**EXTRACTED INFORMATION:**
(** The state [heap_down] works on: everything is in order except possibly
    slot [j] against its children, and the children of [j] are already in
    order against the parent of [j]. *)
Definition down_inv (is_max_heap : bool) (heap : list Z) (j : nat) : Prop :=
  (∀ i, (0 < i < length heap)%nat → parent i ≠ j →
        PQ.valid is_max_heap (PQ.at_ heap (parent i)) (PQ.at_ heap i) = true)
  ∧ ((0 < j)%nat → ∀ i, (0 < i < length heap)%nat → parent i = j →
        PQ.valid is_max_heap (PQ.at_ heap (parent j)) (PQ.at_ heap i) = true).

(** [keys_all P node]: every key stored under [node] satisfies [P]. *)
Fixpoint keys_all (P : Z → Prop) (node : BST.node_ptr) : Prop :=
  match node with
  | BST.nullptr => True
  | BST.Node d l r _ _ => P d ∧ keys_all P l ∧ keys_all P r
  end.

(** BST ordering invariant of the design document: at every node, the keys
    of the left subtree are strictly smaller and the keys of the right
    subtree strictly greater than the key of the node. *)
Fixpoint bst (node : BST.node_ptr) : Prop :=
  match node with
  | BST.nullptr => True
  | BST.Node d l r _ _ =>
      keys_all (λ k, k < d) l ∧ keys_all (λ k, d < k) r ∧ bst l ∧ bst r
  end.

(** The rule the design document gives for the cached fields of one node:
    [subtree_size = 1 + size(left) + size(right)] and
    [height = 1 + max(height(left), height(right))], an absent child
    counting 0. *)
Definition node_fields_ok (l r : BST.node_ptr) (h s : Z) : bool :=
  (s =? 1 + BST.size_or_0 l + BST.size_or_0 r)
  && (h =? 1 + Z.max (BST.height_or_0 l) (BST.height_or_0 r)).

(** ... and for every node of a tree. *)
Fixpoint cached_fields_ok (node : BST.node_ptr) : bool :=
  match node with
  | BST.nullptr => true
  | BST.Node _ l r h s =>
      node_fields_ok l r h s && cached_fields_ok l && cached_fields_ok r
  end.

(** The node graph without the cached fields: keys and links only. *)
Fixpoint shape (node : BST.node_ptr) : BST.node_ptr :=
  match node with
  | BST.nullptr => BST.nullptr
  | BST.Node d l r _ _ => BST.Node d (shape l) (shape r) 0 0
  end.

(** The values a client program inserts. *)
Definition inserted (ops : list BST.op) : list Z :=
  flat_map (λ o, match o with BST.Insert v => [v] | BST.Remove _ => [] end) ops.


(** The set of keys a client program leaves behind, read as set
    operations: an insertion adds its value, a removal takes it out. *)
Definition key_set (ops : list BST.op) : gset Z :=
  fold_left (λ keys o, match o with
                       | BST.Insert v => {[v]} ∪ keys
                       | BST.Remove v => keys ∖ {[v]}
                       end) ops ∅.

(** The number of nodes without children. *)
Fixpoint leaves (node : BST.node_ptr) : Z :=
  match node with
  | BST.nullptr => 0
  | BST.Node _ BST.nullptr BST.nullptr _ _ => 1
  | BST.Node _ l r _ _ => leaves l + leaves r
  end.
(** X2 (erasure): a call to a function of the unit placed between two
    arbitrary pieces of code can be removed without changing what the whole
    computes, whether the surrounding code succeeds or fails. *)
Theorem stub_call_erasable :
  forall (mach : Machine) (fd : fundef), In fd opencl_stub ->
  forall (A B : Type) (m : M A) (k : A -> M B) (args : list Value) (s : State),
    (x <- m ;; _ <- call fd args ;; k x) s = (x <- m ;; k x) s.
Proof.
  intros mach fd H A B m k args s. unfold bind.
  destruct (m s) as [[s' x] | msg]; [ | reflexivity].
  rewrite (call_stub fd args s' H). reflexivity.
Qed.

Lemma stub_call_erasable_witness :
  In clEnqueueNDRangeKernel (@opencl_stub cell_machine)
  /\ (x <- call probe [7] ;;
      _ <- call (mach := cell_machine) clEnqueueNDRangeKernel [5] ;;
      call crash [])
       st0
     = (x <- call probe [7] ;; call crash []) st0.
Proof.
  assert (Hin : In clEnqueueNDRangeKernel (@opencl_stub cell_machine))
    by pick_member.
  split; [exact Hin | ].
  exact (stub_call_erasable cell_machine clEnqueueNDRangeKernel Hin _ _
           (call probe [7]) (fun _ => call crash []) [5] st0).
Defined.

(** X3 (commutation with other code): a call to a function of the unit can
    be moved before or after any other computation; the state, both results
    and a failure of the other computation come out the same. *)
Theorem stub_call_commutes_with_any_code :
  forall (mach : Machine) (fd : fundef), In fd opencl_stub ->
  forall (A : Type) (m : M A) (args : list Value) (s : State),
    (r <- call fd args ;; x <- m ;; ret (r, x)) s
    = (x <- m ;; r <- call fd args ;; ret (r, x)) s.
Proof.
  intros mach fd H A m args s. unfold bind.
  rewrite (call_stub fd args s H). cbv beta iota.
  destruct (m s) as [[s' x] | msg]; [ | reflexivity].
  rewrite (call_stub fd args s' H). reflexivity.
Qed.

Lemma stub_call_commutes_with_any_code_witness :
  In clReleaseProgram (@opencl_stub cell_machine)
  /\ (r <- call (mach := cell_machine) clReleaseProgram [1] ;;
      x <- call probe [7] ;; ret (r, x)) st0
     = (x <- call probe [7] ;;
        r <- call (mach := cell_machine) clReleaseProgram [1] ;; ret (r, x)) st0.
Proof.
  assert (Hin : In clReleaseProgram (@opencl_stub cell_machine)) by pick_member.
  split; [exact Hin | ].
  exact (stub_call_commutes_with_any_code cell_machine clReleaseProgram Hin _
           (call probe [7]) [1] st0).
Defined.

**TASK OBJECTIVE:**
Copy out each line of the entries that holds "bool".

**RESULT OF THIS TASK:**
Definition down_inv (is_max_heap : bool) (heap : list Z) (j : nat) : Prop :=
Definition node_fields_ok (l r : BST.node_ptr) (h s : Z) : bool :=
Fixpoint cached_fields_ok (node : BST.node_ptr) : bool :=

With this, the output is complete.